The elections council has ordered parties to collect signatures from 0.5 percent of registered voters on specific weekends.

The opposition estimates parties could in some cases have to mobilize a combined total of as many as 600,000 people in a single weekend and take them to 360 authorized locations, an arrangement they call logistically implausible.

‘YOU HAVE NO PARTY’

Luis Rondon, one of five directors of the National Elections Council who tends to be a lone voice of dissent against its decisions, described the process as blocking the chances for opposition parties to stay on the rolls.

The council did not respond to a request for comment.

There is little question that sidelining the opposition would be the Socialist Party’s easiest way to remain in power.

Socialist Party leaders have sought to delegitimize opposition parties by accusing them of involvement in terrorism.
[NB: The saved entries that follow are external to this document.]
Lemma lastMissed_is_the_most_recent_witness :
  let '(last, count) := lastMissed (every 7) 0 100 50 in
  0 < count -> last mod 7 = 0 /\ 0 < last <= 100.
Proof.
  pose proof (lastMissed_is_the_most_recent (fun f => f mod 7 = 0) (every 7) 0 100 50
    (every_next_fire 7 eq_refl ltac:(vm_compute; discriminate))) as Hm.
  destruct (lastMissed (every 7) 0 100 50) as [last count]. apply Hm.
Defined.
(* ===== verification/Shell.v ===== *)
(** * Shell: one interactive session (agent/internal/shell)

    The byte-level flow control (flow.go), the drop-oldest buffer that bridges
    a NATS outage (ring.go) and the session that joins them (session.go): the
    read pump, the control channel, the three timeouts and the teardown.  The
    goroutines of a session are the states of a [machine]; an action is one
    step of one of them (a flush or a publish under [outMu], a critical section
    of [s.mu], a callback), so an interleaving of them is a list of actions.
    The two halves of a monitor tick are separate actions, in any order.  What the PTY delivers, what the connection answers and what the
    clock says come with the action. *)
From S2P Require Import Prelude GoLib GoOS Wire.

(** ** flow.go *)

Definition MaxFrameBytes : Z := 32 * 1024.
Definition PauseAbove : Z := 512 * 1024.
Definition ResumeBelow : Z := 256 * 1024.

(** A channel is a number; [gates] counts the ones made, [shut] holds the
    closed ones.  [panicked] records a [close] of a nil or closed channel. *)
Record flowController := {
  pauseAbove : Z;
  resumeBelow : Z;
  unacked : Z;
  paused : bool;
  gate : option nat;
  gates : nat;
  shut : gset nat;
  panicked : bool;
}.

Definition newFlowControllerWith (pauseAbove resumeBelow : Z) : flowController :=
  {| pauseAbove := pauseAbove; resumeBelow := resumeBelow; unacked := 0; paused := false;
     gate := None; gates := 0; shut := ∅; panicked := false |}.

Definition newFlowController : flowController := newFlowControllerWith PauseAbove ResumeBelow.

Definition set_unacked (n : Z) (f : flowController) : flowController :=
  {| pauseAbove := pauseAbove f; resumeBelow := resumeBelow f; unacked := n; paused := paused f;
     gate := gate f; gates := gates f; shut := shut f; panicked := panicked f |}.

(** [f.paused = true; f.gate = make(chan struct{})]. *)
Definition pause (f : flowController) : flowController :=
  {| pauseAbove := pauseAbove f; resumeBelow := resumeBelow f; unacked := unacked f;
     paused := true; gate := Some (gates f); gates := S (gates f); shut := shut f;
     panicked := panicked f |}.

(** [f.paused = false; close(f.gate); f.gate = nil]. *)
Definition resume (f : flowController) : flowController :=
  {| pauseAbove := pauseAbove f; resumeBelow := resumeBelow f; unacked := unacked f;
     paused := false; gate := None; gates := gates f;
     shut := match gate f with Some g => {[g]} ∪ shut f | None => shut f end;
     panicked := panicked f ||
       match gate f with Some g => bool_decide (g ∈ shut f) | None => true end |}.

Definition sent (n : Z) (f : flowController) : bool * flowController :=
  let f := set_unacked (wrap64 (unacked f + n)) f in
  let f := if negb (paused f) && (pauseAbove f <? unacked f) then pause f else f in
  (paused f, f).

Definition ack (n : Z) (f : flowController) : bool * flowController :=
  if n <=? 0 then (false, f)
  else
    let left := wrap64 (unacked f - n) in
    let f := set_unacked (if left <? 0 then 0 else left) f in
    if paused f && (unacked f <=? resumeBelow f) then (true, resume f) else (false, f).

Definition release (f : flowController) : flowController :=
  if paused f then resume f else f.

Definition isPaused (f : flowController) : bool := paused f.
Definition unackedBytes (f : flowController) : Z := unacked f.

(** [wait] reads the gate under the lock and then blocks on what it read:
    [None] returns at once, a channel lets it through once it is closed. *)
Definition waitGate (f : flowController) : option nat := gate f.
Definition waitPasses (g : nat) (f : flowController) : bool := bool_decide (g ∈ shut f).

(** ** ring.go *)

Definition RingBytes : Z := 256 * 1024.

Record ring := { rmax : Z; rbuf : bytes; dropped : bool }.

Definition newRing (max : Z) : ring := {| rmax := max; rbuf := []; dropped := false |}.

Definition write (p : bytes) (r : ring) : ring :=
  if bool_decide (p = []) then r
  else if rmax r <=? blen p
  then {| rmax := rmax r; rbuf := drop (Z.to_nat (blen p - rmax r)) p; dropped := true |}
  else
    let buf := rbuf r ++ p in
    let over := blen buf - rmax r in
    if 0 <? over
    then {| rmax := rmax r; rbuf := drop (Z.to_nat over) buf; dropped := true |}
    else {| rmax := rmax r; rbuf := buf; dropped := dropped r |}.
(* ===== verification/Sessions.v ===== *)
(** * Sessions: the shell module (agent/internal/shell/shell.go)

    [Module] owns the table of live sessions.  Opening, closing on request,
    shutting down and the [onClose] callback of a finished session all go
    through the module's lock; everything a session does in between is a step
    of its [machine].  The system below runs any number of sessions in any
    order, and the theorems hold in every state it can reach. *)
From S2P Require Import Prelude GoLib GoOS Wire Shell.

Definition MaxSessions : nat := 5.

Definition ErrTooManySessions : error := Sentinel "too many concurrent shell sessions".
Definition ErrSessionExists : error := Sentinel "shell session already open".
Definition ErrNoSession : error := Sentinel "no such shell session".
Definition ErrShuttingDown : error := Sentinel "agent is shutting down".

(** The fields of [OpenSpec] that decide anything here. *)
Record OpenSpec := {
  SessionID : bytes;
  IdleTimeoutS : Z;
}.

(** [sessions] maps an id to the handle of its session object. *)
Record Module_ := {
  m_agentID : bytes;
  maxSessions : nat;
  sessions : gmap bytes nat;
  closed : bool;
}.

Definition New (agentID : bytes) : Module_ :=
  {| m_agentID := agentID; maxSessions := MaxSessions; sessions := ∅; closed := false |}.

Definition set_sessions (t : gmap bytes nat) (mo : Module_) : Module_ :=
  {| m_agentID := m_agentID mo; maxSessions := maxSessions mo; sessions := t; closed := closed mo |}.

Definition idleTimeout (sec : Z) : Z :=
  if sec <=? 0 then DefaultIdleTimeout else wrap64 (sec * Second).

(** [OpenSession], which holds the lock from the first test to the insertion;
    [h] is the new object, [pty] and [subscribe] what [start] meets. *)
Definition OpenSession (pty : option error) (subscribe : bytes -> option error) (now : Z)
    (h : nat) (spec : OpenSpec) (mo : Module_) : res error (session * Module_) :=
  match CheckIdentifier (str "session_id") (SessionID spec) with
  | Some e => Err e
  | None =>
      if closed mo then Err ErrShuttingDown
      else
        match sessions mo !! SessionID spec with
        | Some _ => Err ErrSessionExists
        | None =>
            if (maxSessions mo <=? size (sessions mo))%nat
            then Err (Errorf "limit" ErrTooManySessions)
            else
              match start pty subscribe (SessionID spec) (m_agentID mo)
                      (idleTimeout (IdleTimeoutS spec)) now with
              | Err e => Err e
              | Ok s => Ok (s, set_sessions (<[SessionID spec := h]> (sessions mo)) mo)
              end
        end
  end.

(** [Open]: the default idle timeout. *)
Definition Open (pty : option error) (subscribe : bytes -> option error) (now : Z)
    (h : nat) (sessionID : bytes) (mo : Module_) : res error (session * Module_) :=
  OpenSession pty subscribe now h {| SessionID := sessionID; IdleTimeoutS := 0 |} mo.

(** [Close]: the session it calls [close] on. *)
Definition Close (sessionID : bytes) (mo : Module_) : res error nat :=
  match sessions mo !! sessionID with
  | None => Err ErrNoSession
  | Some h => Ok h
  end.

Definition Count (mo : Module_) : nat := size (sessions mo).

(** The part of [shutdown] under the lock: no more sessions, and the list of
    the ones to close. *)
Definition shutdown (mo : Module_) : list nat * Module_ :=
  ((map_to_list (sessions mo)).*2,
   {| m_agentID := m_agentID mo; maxSessions := maxSessions mo; sessions := sessions mo;
      closed := true |}).

Definition forget (sessionID : bytes) (mo : Module_) : Module_ :=
  set_sessions (delete sessionID (sessions mo)) mo.

(** ** The system *)

(** [toClose] is what [shutdown] has still to call [close] on. *)
Record system := {
  mod_ : Module_;
  objs : gmap nat machine;
  toClose : list nat;
}.

Inductive saction : Type :=
  | SOpen (h : nat) (spec : OpenSpec) (pty : option error) (subscribe : bytes -> option error) (now : Z)
  | SRequest (sessionID : bytes)               (** [Close] *)
  | SShutdown                                  (** [shutdown], under the lock *)
  | SShutNext                                  (** [shutdown]'s loop: the next [close] *)
  | SRun (h : nat) (a : action).               (** a step of a session *)

Section system.
(** What the connection answers to the n-th publish of a session. *)
Context (publish : nat -> nat -> option error).

Definition set_obj (h : nat) (m : machine) (y : system) : system :=
  {| mod_ := mod_ y; objs := <[h := m]> (objs y); toClose := toClose y |}.

(** A session's own step; its last one runs the [onClose] callback. *)
Definition runObj (h : nat) (a : action) (y : system) : option system :=
  match objs y !! h with
  | None => None
  | Some m =>
      match mstep (publish h) a m with
      | None => None
      | Some m' =>
          Some {| mod_ := match a with AForget => forget (s_id (sess m)) (mod_ y) | _ => mod_ y end;
                  objs := <[h := m']> (objs y); toClose := toClose y |}
      end
  end.

Definition sstep (a : saction) (y : system) : option system :=
  match a with
  | SOpen h spec pty subscribe now =>
      match objs y !! h with
      | Some _ => None
      | None =>
          match OpenSession pty subscribe now h spec (mod_ y) with
          | Err _ => Some y
          | Ok (s, mo) =>
              Some {| mod_ := mo; objs := <[h := spawn s]> (objs y); toClose := toClose y |}
          end
      end
  | SRequest id =>
      match Close id (mod_ y) with
      | Err _ => Some y
      | Ok h => runObj h (AClose reasonRequested (-1)) y
      end
  | SShutdown =>
      let '(live, mo) := shutdown (mod_ y) in
      Some {| mod_ := mo; objs := objs y; toClose := toClose y ++ live |}
  | SShutNext =>
      match toClose y with
      | [] => None
      | h :: rest =>
          runObj h (AClose reasonShutdown (-1))
            {| mod_ := mod_ y; objs := objs y; toClose := rest |}
      end
  | SRun h a => runObj h a y
  end.

Definition sinit (agentID : bytes) : system :=
  {| mod_ := New agentID; objs := ∅; toClose := [] |}.

Inductive sreach (agentID : bytes) : system -> Prop :=
  | sreach_init : sreach agentID (sinit agentID)
  | sreach_step a y y' : sreach agentID y -> sstep a y = Some y' -> sreach agentID y'.

Fixpoint sexec (actions : list saction) (y : system) : option system :=
  match actions with
  | [] => Some y
  | a :: rest => match sstep a y with Some y' => sexec rest y' | None => None end
  end.

Lemma sexec_reach agentID actions : forall y y',
  sreach agentID y -> sexec actions y = Some y' -> sreach agentID y'.
Proof.
  induction actions as [|a actions IH]; intros y y' Hr; cbn [sexec]; [by intros [= <-]|].
  destruct (sstep a y) as [y1|] eqn:E; [|done]. apply IH. by eapply sreach_step.
Qed.
End system.

(** ** What a session's step keeps *)

Lemma mstep_id publish a m m' :
  minv m -> mstep publish a m = Some m' ->
  s_id (sess m') = s_id (sess m) /\ s_agentID (sess m') = s_agentID (sess m).
Proof.
  intros Hm Hs. destruct a; cbn -[emit trackLink closeTeardown callClose onInput onCtl] in Hs.
  1-4: destruct (at_ m); try done; repeat case_match; try done; by injection Hs as <-.
  - destruct (at_ m) as [| | |d failed|]; try done. destruct (IsZero now) eqn:Ez; [done|].
    injection Hs as <-. cbn -[emit]. case_bool_decide; [done|].
    destruct (emit_outstep publish connected now d (sess m) Ez) as [Hc _ _ _ _ _ _ _]; [apply Hm..|].
    apply core_eq in Hc. tauto.
  - injection Hs as <-. unfold onInput. cbn. by destruct (bool_decide _).
  - destruct (decoded ctl); [|done]. injection Hs as <-. unfold onCtl. cbn. by repeat case_match.
  - destruct (IsZero now); [done|]. injection Hs as <-. cbn.
    pose proof (trackLink_core publish connected now (sess m) (mi_held m Hm)) as Hc.
    apply core_eq in Hc. tauto.
  - injection Hs as <-. destruct (verdict now (sess m)); [|done].
    unfold callClose, closeBegin. by destruct (closing (sess m)).
  - injection Hs as <-. unfold callClose, closeBegin. by destruct (closing (sess m)).
  - destruct (cl m); try done; destruct (at_ m); try done; by injection Hs as <-.
  - destruct (cl m); try done; destruct (at_ m); try done; by injection Hs as <-.
Qed.

(** Only the last step ends a session, and nothing restarts one. *)
Lemma callClose_cl r code m : minv m ->
  cl (callClose r code m) = match cl m with CNone => CTeardown r code | c => c end.
Proof.
  intros Hm. pose proof (mi_closing m Hm) as Hc. unfold callClose, closeBegin.
  destruct (closing (sess m)); destruct (cl m) eqn:E; try done; by rewrite ?E.
Qed.

Lemma mstep_cl publish a m m' :
  minv m -> mstep publish a m = Some m' ->
  match a with
  | AForget => cl m = CForget /\ cl m' = CDone
  | ATeardown => (exists r code, cl m = CTeardown r code) /\ cl m' = CForget
  | _ => cl m' = cl m \/ cl m = CNone /\ exists r code, cl m' = CTeardown r code
  end.
Proof.
  intros Hm Hs. destruct a; cbn -[emit trackLink closeTeardown callClose onInput onCtl] in Hs.
  1-5: destruct (at_ m); try done; repeat case_match; try done; injection Hs as <-; by left.
  - injection Hs as <-. by left.
  - destruct (decoded ctl); [|done]. injection Hs as <-. by left.
  - destruct (IsZero now); [done|]. injection Hs as <-. by left.
  - injection Hs as <-. destruct (verdict now (sess m)); [|by left].
    rewrite callClose_cl by done. destruct (cl m); eauto.
  - injection Hs as <-. rewrite callClose_cl by done. destruct (cl m); eauto.
  - destruct (cl m); try done; destruct (at_ m); try done; injection Hs as <-; eauto.
  - destruct (cl m); try done; destruct (at_ m); try done; by injection Hs as <-.
Qed.

(** ** The invariant *)

Record sinv (y : system) : Prop := {
  si_minv : forall h m, objs y !! h = Some m -> minv m;
  si_map : forall id h, sessions (mod_ y) !! id = Some h ->
    exists m, objs y !! h = Some m /\ s_id (sess m) = id /\ cl m <> CDone;
  si_live : forall h m, objs y !! h = Some m -> cl m <> CDone ->
    sessions (mod_ y) !! s_id (sess m) = Some h;
  si_id : forall h m, objs y !! h = Some m -> ValidIdentifier (s_id (sess m)) = None;
  si_size : (size (sessions (mod_ y)) <= maxSessions (mod_ y))%nat;
  si_max : maxSessions (mod_ y) = MaxSessions;
  si_closed : closed (mod_ y) = true -> forall h m, objs y !! h = Some m ->
    cl m = CNone -> h ∈ toClose y;
}.

Lemma sinit_inv agentID : sinv (sinit agentID).
Proof. split; cbn; try done. rewrite map_size_empty. unfold MaxSessions. lia. Qed.

Lemma OpenSession_ok pty subscribe now h spec mo s mo' :
  OpenSession pty subscribe now h spec mo = Ok (s, mo') ->
  ValidIdentifier (SessionID spec) = None /\ closed mo = false /\
  sessions mo !! SessionID spec = None /\ (size (sessions mo) < maxSessions mo)%nat /\
  s = started (SessionID spec) (m_agentID mo) (idleTimeout (IdleTimeoutS spec)) now /\
  mo' = set_sessions (<[SessionID spec := h]> (sessions mo)) mo.
Proof.
  unfold OpenSession, start, CheckIdentifier.
  destruct (ValidIdentifier (SessionID spec)); [done|]. destruct (closed mo); [done|].
  destruct (sessions mo !! SessionID spec); [done|].
  destruct (Nat.leb_spec (maxSessions mo) (size (sessions mo))); [done|].
  destruct pty; [done|]. destruct (subscribeAll _ _); [done|]. intros [= <- <-]. done.
Qed.

Lemma sinv_open pty subscribe now h spec y s mo :
  sinv y -> objs y !! h = None -> OpenSession pty subscribe now h spec (mod_ y) = Ok (s, mo) ->
  sinv {| mod_ := mo; objs := <[h := spawn s]> (objs y); toClose := toClose y |}.
Proof.
  intros [H1 H2 H3 H4 H5 H6 H7] Hh Ho.
  apply OpenSession_ok in Ho as (Hv & Hc & Hn & Hs & -> & ->). split; cbn.
  - intros k m [[<- <-]|[? Hk]]%lookup_insert_Some; [apply spawn_inv|by eapply H1].
  - intros id k [[<- <-]|[? Hk]]%lookup_insert_Some.
    + eexists. rewrite lookup_insert_eq. done.
    + destruct (H2 id k Hk) as (m & Hm & ?). exists m. split; [|done].
      rewrite lookup_insert_ne; [done|congruence].
  - intros k m [[<- <-]|[? Hk]]%lookup_insert_Some Hd; [by rewrite lookup_insert_eq|].
    specialize (H3 k m Hk Hd). rewrite lookup_insert_ne; [done|congruence].
  - intros k m [[<- <-]|[? Hk]]%lookup_insert_Some; [done|by eapply H4].
  - rewrite map_size_insert_None by done. lia.
  - done.
  - congruence.
Qed.

(** A session's step that is not its last one. *)
Lemma sinv_set h m m' y :
  sinv y -> objs y !! h = Some m -> minv m' -> s_id (sess m') = s_id (sess m) ->
  (cl m' = CDone <-> cl m = CDone) -> (cl m' = CNone -> cl m = CNone) ->
  sinv (set_obj h m' y).
Proof.
  intros [H1 H2 H3 H4 H5 H6 H7] Eh Hm' Eid Hd Hn. split; cbn; try done.
  - intros k x [[<- <-]|[? Hk]]%lookup_insert_Some; [done|by eapply H1].
  - intros id k Hk. destruct (H2 id k Hk) as (x & Hx & Ex & Dx).
    destruct (decide (h = k)) as [<-|Hne].
    + exists m'. rewrite lookup_insert_eq. simplify_eq. split; [done|]. split; [done|tauto].
    + exists x. by rewrite lookup_insert_ne.
  - intros k x [[<- <-]|[? Hk]]%lookup_insert_Some Hdx; [|by eapply H3].
    rewrite Eid. apply H3; [done|tauto].
  - intros k x [[<- <-]|[? Hk]]%lookup_insert_Some; [rewrite Eid; by eapply H4|by eapply H4].
  - intros Hc k x [[<- <-]|[? Hk]]%lookup_insert_Some Hx; [|by eapply H7].
    eapply H7; eauto.
Qed.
They point to the opposition’s past, which includes a bungled coup attempt in 2002 against late socialist leader Hugo Chavez.

Maduro’s ballot-box weakness was put on display when the Democratic Unity coalition took two thirds of the seats in Congress in 2015, the opposition’s biggest win since Chavez took office in 1999.

Socialist Party legislator Hector Rodriguez described the “renewal” process as a “simple requirement,” insisting that “a political party that does not have the capacity to collect that amount (of signatures) cannot be considered a national party.”

Still, Socialist Party officials have done little to dispel fears they are trying to bar opponents from elections.

Following complaints that gubernatorial elections were being stalled, Socialist Party No. 2 Diosdado Cabello reminded the opposition that they could not take part in any race until they complied with the “renewal” order.

“Who would benefit if we held elections tomorrow?” asked Cabello during a January episode of his television talk show ‘Hitting with the Mallet’, in which he often wields a spiked club. “If you want we could hold elections tomorrow and you wouldn’t participate because you have no party.”

Even without pushing parties aside, the Maduro government has already blocked key opposition figures or laid the groundwork to do so.

Lopez, a former mayor, remains behind bars for leading anti-government protests in 2014 following a trial that one of the state prosecutors involved called a mockery of justice.

And the national comptroller has said he is considering barring state governor and ex-presidential candidate Henrique Capriles from holding office on alleged irregularities in managing public funds.

Pollster Luis Vicente Leon, who is openly critical of the government, said continuing delays to the election for governors is a sign the Socialist Party may do the same for other elections in which it faces long odds.

“Once you seek mechanisms by which you avoid, delay, impede or block an election, why wouldn’t you block the rest?” he said in a recent radio interview.

“It’s not that these elections (for governors) are in jeopardy, it’s that all elections are in jeopardy.”